October 21, 2022 Special Dispatch No. 10275

Consensus Among Russian Commentators: Ukraine Poses A Greater Risk Of Nuclear Escalation Than The Cuban Missile Crisis

October 21, 2022
Russia | Special Dispatch No. 10275

At a Democratic Party fundraiser US President Joe Biden referred to Russian hints about the possible use of nuclear weapons and invoked the Cuban missile crisis of sixty years ago "We have not faced the prospect of Armageddon since Kennedy and the Cuban Missile Crisis." [1]

The comparison is not new to Russian commentators, but Biden's comment naturally aroused a response in the Russian commentariat. The general consensus was that if anything the situation was more perilous today than back in 1962. While one could expect Russian official such as Deputy Foreign Minister Sergey Ryabkov to endorse this view to make the nuclear threat more credible, inducing the West to back off, this pessimism is echoed by Russian experts, who cannot be labeled as cheerleaders of the war in Ukraine and in the case of Russian International Affairs Council head Andrey Kortunov have previously criticized loose talk and ambiguity on the nuclear issue.[2]

Below is a sampling of comparisons being made between the Cuban Missile Crisis and the threat of a nuclear escalation in Ukraine:

Above: John F. Kennedy and Nikita Khruschev, below: Joe Biden and Vladimir Putin (Source:

Deputy Foreign Minister Sergey Ryabkov speaking at a conference at the Diplomatic Academy noted that “the approaching 60th anniversary of the Caribbean crisis, when the Soviet Union and the United States of America almost crossed the fatal line, offers a direct perspective on what is occurring today in a harsh confrontation surrounding Ukraine, where the collective West has effectively unleashed a proxy war against our country.”

In the 1960s, Ryabkov claimed, the leaders of the two nuclear powers had the wisdom to step back from the brink by working out a geopolitical compromise that was ambiguously perceived in the USSR and especially in the United States.

Now, argued Ryabkov, the situation, is "fundamentally different." Russia, as follows from his further comment, considers the United States "incapable of negotiating in principle" and aims at Russia's "strategic defeat" of Moscow.

At the same time, he stressed that "an open confrontation with the United States and NATO, fraught with a direct military clash, is not in the interests of Russia." “We hope that the Biden administration is also aware of the danger of an uncontrolled escalation of the conflict in Ukraine,” Sergei Ryabkov said.

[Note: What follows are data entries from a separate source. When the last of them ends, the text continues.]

(** * The PixlCore API layer (lib/api.js): fetch, render and cache pipeline

    A shallow embedding of [lib/api.js]: the regular expressions the file
    uses, the blockquote renderer installed into the Markdown renderer, the
    article preload with its word count and front-matter extraction, and the
    cached fetch and render functions together with the blog page handler,
    the request dispatcher, and the page, document, home and feed handlers.

    Text is a [string] of 8-bit characters, standing for the code units of
    a JavaScript string below 256. *)

From Stdlib Require Import ZArith NArith Ascii String List Bool Lia DecimalString.
From stdpp Require Import base option list strings gmap.

Local Open Scope N_scope.

(** ** Characters and JavaScript string helpers *)

Module JS.

Definition code (c : ascii) : N := N_of_ascii c.

Definition between (lo hi : N) (c : ascii) : bool :=
  (lo <=? code c) && (code c <=? hi).

(** [\w] without the unicode or ignore-case flags: [A-Za-z0-9_]. *)
Definition is_word (c : ascii) : bool :=
  between 48 57 c || between 65 90 c || between 97 122 c || (code c =? 95).

(** [\s]: tab, line feed, vertical tab, form feed, carriage return, space
    and no-break space (the white space and line terminators below 256). *)
Definition is_space (c : ascii) : bool :=
  between 9 13 c || (code c =? 32) || (code c =? 160).

(** [.] without the dotAll flag: anything but a line terminator. *)
Definition is_dot (c : ascii) : bool :=
  negb ((code c =? 10) || (code c =? 13)).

"To say that relations between the United States and Russia have reached a dangerous point is an understatement today," Anatoly Antonov, Russian Ambassador to Washington, said on Russia's First channel. According to Antonov, the parties "have not yet reached the peak of tension that existed 60 years ago." “But Washington has already forgotten the basics of strategic stability, the essence of which boils down to a simple formula: whoever fires first will die second. On the 60th anniversary of the Cuban Missile Crisis, I want to believe that there are those in the United States who have learned this lesson,” he said.

Alexei Arbatov, who heads the Center for International Security at the Institute of World Economy and International Relations believes that as in Cuba “The USSR and the USA are close to the brink of nuclear war. and unfortunately, there is no movement in the opposite direction yet. Arbatov subscribes to the view that the apocalypse was averted by luck because there were times that the situations appeared to get out of hand. This is further cause for alarm because "although the war in Ukraine differs from the Cuban crisis, it is not difficult to imagine comparable failures and miscalculations."

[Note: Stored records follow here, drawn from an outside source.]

(** * MEnvAgent curation: a shallow embedding of the crawler and of the
      SWE-task utilities, with the properties of its specification.

    Sources embedded here:
    - [curation/crawl_repo.py]: [make_query], [bfs_star_range];
    - [curation/swe_task_crawling/utils.py]: [Repo.call_api],
      [Repo.get_version_at_commit], [Repo.get_all_loop], [_extract_hints],
      [extract_problem_statement_and_hints], [extract_patches].

    Conventions.  Python [int] is [Z]; a Python [str] is a [string] whose
    characters are code points below 256 (on which the only decimal digits
    are ['0'..'9']); [None] is [option]'s [None]; a raised exception is the
    left injection of a sum.  Library functions the repository calls but does
    not define (the HTTP layer, [dateutil], [unidiff]) are Section variables. *)

From Stdlib Require Import ZArith List String Ascii Bool Lia.
From Stdlib Require Import DecimalString.
From Stdlib Require Import Permutation Sorted DecimalPos DecimalZ.
Import ListNotations.

Open Scope string_scope.
Open Scope Z_scope.

(** ** Python values shared by the modules *)

(** The exceptions the embedded code can raise. *)
Inductive exn : Type :=
| TypeError
| ValueError
| AttributeError
| KeyError
| UnboundLocalError (var : string)
| AssertionError
| GenericException (msg : string).

(** A computation that returns or raises. *)
Definition result (A : Type) : Type := (exn + A)%type.

Definition ret {A} (a : A) : result A := inr a.
Definition raise {A} (e : exn) : result A := inl e.
Definition bind {A B} (m : result A) (k : A -> result B) : result B :=
  match m with
  | inl e => inl e
  | inr a => k a
  end.

Declare Scope py_scope.
Delimit Scope py_scope with py.
Notation "x <- m ;; k" := (bind m (fun x => k))
  (at level 61, m at next level, right associativity) : py_scope.

(** [str(n)] for an [int]. *)
Definition str_of_int (n : Z) : string := NilZero.string_of_int (Z.to_int n).

(** Truth value of an optional string: [None] and [""] are false. *)
Definition truthy (s : option string) : bool :=
  match s with
  | None => false
  | Some "" => false
  | Some _ => true
  end.

(** The line feed of the string literals. *)
Definition newline : string := String (ascii_of_nat 10) EmptyString.

(** [sep.join(parts)]. *)
Fixpoint join (sep : string) (parts : list string) : string :=
  match parts with
  | [] => ""
  | [p] => p
  | p :: ps => p ++ sep ++ join sep ps
  end.

(** [w in s]: [w] occurs in [s] as a substring. *)
Fixpoint contains (w s : string) : bool :=
  if prefix w s then true
  else match s with
       | EmptyString => false
       | String _ s' => contains w s'
       end.

(** ** The range-bisection enumerator, [crawl_repo.py] *)

Module CrawlRepo.

(** A search range [(s_min, s_max)]; [s_max = None] is an unbounded range. *)
Definition SearchRange : Type := (Z * option Z)%type.

(** The star counts a range denotes. *)
Definition in_range (r : SearchRange) (x : Z) : Prop :=
  fst r <= x /\ match snd r with None => True | Some hi => x <= hi end.

Definition make_query (language : option string)
  (stars_min stars_max : option Z) : string :=
  let parts := if truthy language
               then ["language:" ++ match language with Some l => l | None => "" end]
               else [] in
  let parts :=
    match stars_min, stars_max with
    | Some lo, Some hi =>
      List.app parts ["stars:" ++ str_of_int lo ++ ".." ++ str_of_int hi]
    | Some lo, None => List.app parts ["stars:>=" ++ str_of_int lo]
    | None, Some hi => List.app parts ["stars:<=" ++ str_of_int hi]
    | None, None => parts
    end in
  join " " parts.

(** The midpoint [bfs_star_range] computes for a range that overflows the
    cap: [s_min + 5000] when unbounded, the floor midpoint otherwise. *)
Definition split_mid (r : SearchRange) : Z :=
  match snd r with
  | None => fst r + 5000
  | Some hi => (fst r + hi) / 2
  end.

Section Enumerator.

(** The remote search service: [World] is its state, [RepoRecord] the opaque
    record it returns.  Both calls answer [None] when they raise. *)
Variable World RepoRecord : Type.
Variable get_total_count : string -> World -> World * option Z.
Variable fetch_repos_in_range : string -> World -> World * option (list RepoRecord).

Record bfs_state : Type := {
  queue : list SearchRange;
  all_results : list RepoRecord
}.

(** One iteration of [while queue:]; [None] when the queue is empty. *)
Definition bfs_iter (language : option string) (w : World) (st : bfs_state)
  : option (World * bfs_state) :=
  match queue st with
  | [] => None
  | (s_min, s_max) :: rest =>
    let query := make_query language (Some s_min) s_max in
    match get_total_count query w with
    | (w1, None) => Some (w1, {| queue := rest; all_results := all_results st |})
    | (w1, Some total_count) =>
      if total_count =? 0 then
        Some (w1, {| queue := rest; all_results := all_results st |})
      else if 1000 <? total_count then
        match s_max with
        | None =>
          let mid := s_min + 5000 in
          if mid <=? s_min then
            Some (w1, {| queue := rest; all_results := all_results st |})
          else
            Some (w1, {| queue := (rest ++ [(s_min, Some mid); (mid + 1, None)])%list;
                         all_results := all_results st |})
        | Some hi =>
          let mid := (s_min + hi) / 2 in
          if mid <=? s_min then
            Some (w1, {| queue := rest; all_results := all_results st |})
          else
            Some (w1, {| queue := (rest ++ [(s_min, Some mid); (mid + 1, Some hi)])%list;
                         all_results := all_results st |})
        end
      else
        match fetch_repos_in_range query w1 with
        | (w2, Some repos) =>
          Some (w2, {| queue := rest; all_results := (all_results st ++ repos)%list |})
        | (w2, None) =>
          Some (w2, {| queue := (rest ++ [(s_min, s_max)])%list;
                       all_results := all_results st |})
        end
    end
  end.

(** The worklist loop, bounded by [fuel] iterations; [None] when the fuel
    runs out before the queue empties. *)
Fixpoint bfs_loop (fuel : nat) (language : option string) (w : World)
  (st : bfs_state) : option (list RepoRecord) :=
  match bfs_iter language w st with
  | None => Some (all_results st)
  | Some (w', st') =>
    match fuel with
    | O => None
    | S fuel' => bfs_loop fuel' language w' st'
    end
  end.

Definition bfs_star_range (fuel : nat) (language : option string)
  (stars_min stars_max : option Z) (w : World) : option (list RepoRecord) :=
  bfs_loop fuel language w
    {| queue := [(match stars_min with Some m => m | None => 0 end, stars_max)];
       all_results := [] |}.

(** What an iteration did to the queue: the ranges it appended behind the
    rest of the popped queue. *)
Definition enqueued_by (language : option string) (w : World) (st : bfs_state)
  (added : list SearchRange) : Prop :=
  exists w' st', bfs_iter language w st = Some (w', st') /\
                 queue st' = (tl (queue st) ++ added)%list.

(** The claim of the specification, at one iteration: the popped range is
    replaced by exactly two sub-ranges that partition it. *)
Definition splits_in_two (language : option string) (w : World)
  (st : bfs_state) : Prop :=
  exists popped r1 r2,
    hd_error (queue st) = Some popped /\
    enqueued_by language w st [r1; r2] /\
    (forall x, in_range popped x <-> in_range r1 x \/ in_range r2 x) /\
    (forall x, ~ (in_range r1 x /\ in_range r2 x)).

(** *** Properties of one iteration *)

Lemma bfs_iter_overflow language w st s_min s_max rest w1 total_count :
  queue st = (s_min, s_max) :: rest ->
  get_total_count (make_query language (Some s_min) s_max) w
    = (w1, Some total_count) ->
  1000 < total_count ->
  bfs_iter language w st =
    Some (w1, {| queue :=
                   if split_mid (s_min, s_max) <=? s_min then rest
                   else (rest ++ [(s_min, Some (split_mid (s_min, s_max)));
                                  (split_mid (s_min, s_max) + 1, s_max)])%list;
                 all_results := all_results st |}).
Proof.
  intros Hq Hc Hgt. unfold bfs_iter. rewrite Hq, Hc.
  assert (E0 : (total_count =? 0) = false) by (apply Z.eqb_neq; lia).
  assert (E1 : (1000 <? total_count) = true) by (apply Z.ltb_lt; lia).
  rewrite E0, E1. unfold split_mid; simpl.
  destruct s_max as [hi|]; simpl.
  - destruct ((s_min + hi) / 2 <=? s_min); reflexivity.
  - destruct (s_min + 5000 <=? s_min); reflexivity.
Qed.

Lemma split_mid_bounds s_min hi :
  s_min < split_mid (s_min, Some hi) ->
  s_min < split_mid (s_min, Some hi) < hi.
Proof.
  unfold split_mid; simpl. intros H.
  Z.div_mod_to_equations. lia.
Qed.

The second similarity between Cuba and Ukraine is the battle over spheres of influence. Cuba represented an American reaction to Soviet attempts to control of part of its Latin American sphere of influence.  The Ukrainian crisis was similarly precipitated by Moscow's attempt to prevent by force the advance by the United States and NATO into the post-Soviet space, regarded by Russia as its sphere of influence.

Arbatov, unlike the other experts believes that Ukraine poses less a danger than Cuba did. For starters, no nuclear weapons have been deployed in Ukraine, whereas in Cuba the Soviet Union had moved nuclear missiles. Second, Cuba was a short crisis of two-weeks duration, whereas Ukraine is in its eight month without crossing the nuclear threshold. US nuclear superiority in 1962 made it possible to contemplate a nuclear exchange, whereas the current nuclear parity rules out resort to nuclear weapons as a rational option. Finally, arms control arrangements were non-existent before the Cuban missile crisis.[3]

Alexei Arbatov (Source:

Dmitry Trenin: Arrogance Of American Political Class Makes The Conflict More Dangerous

Dmitry Trenin, a senior research fellow at the Institute of World Economy and International Relations, and a professor at the Higher School of Economics agrees with Arbatov that the sphere of influence calculations is a similarity between the two crises but here the similarities end making the current crisis more dangerous. It was more dangerous due to a change in American attitudes.

"In 1962, Washington viewed Moscow as an equal military-political and ideological rival, and was ready not only for confrontation, but also for a compromise with the USSR.

"60 years later, Russia appears before the American political class as a second-rate or even a third-rate country, which has only energy resources and nuclear weapons among the elements of national power."

America is trying to suppress Russia's trade in energy products. As for nuclear weapons, the US believes that Russia will use them only in Europe thus sparing the US.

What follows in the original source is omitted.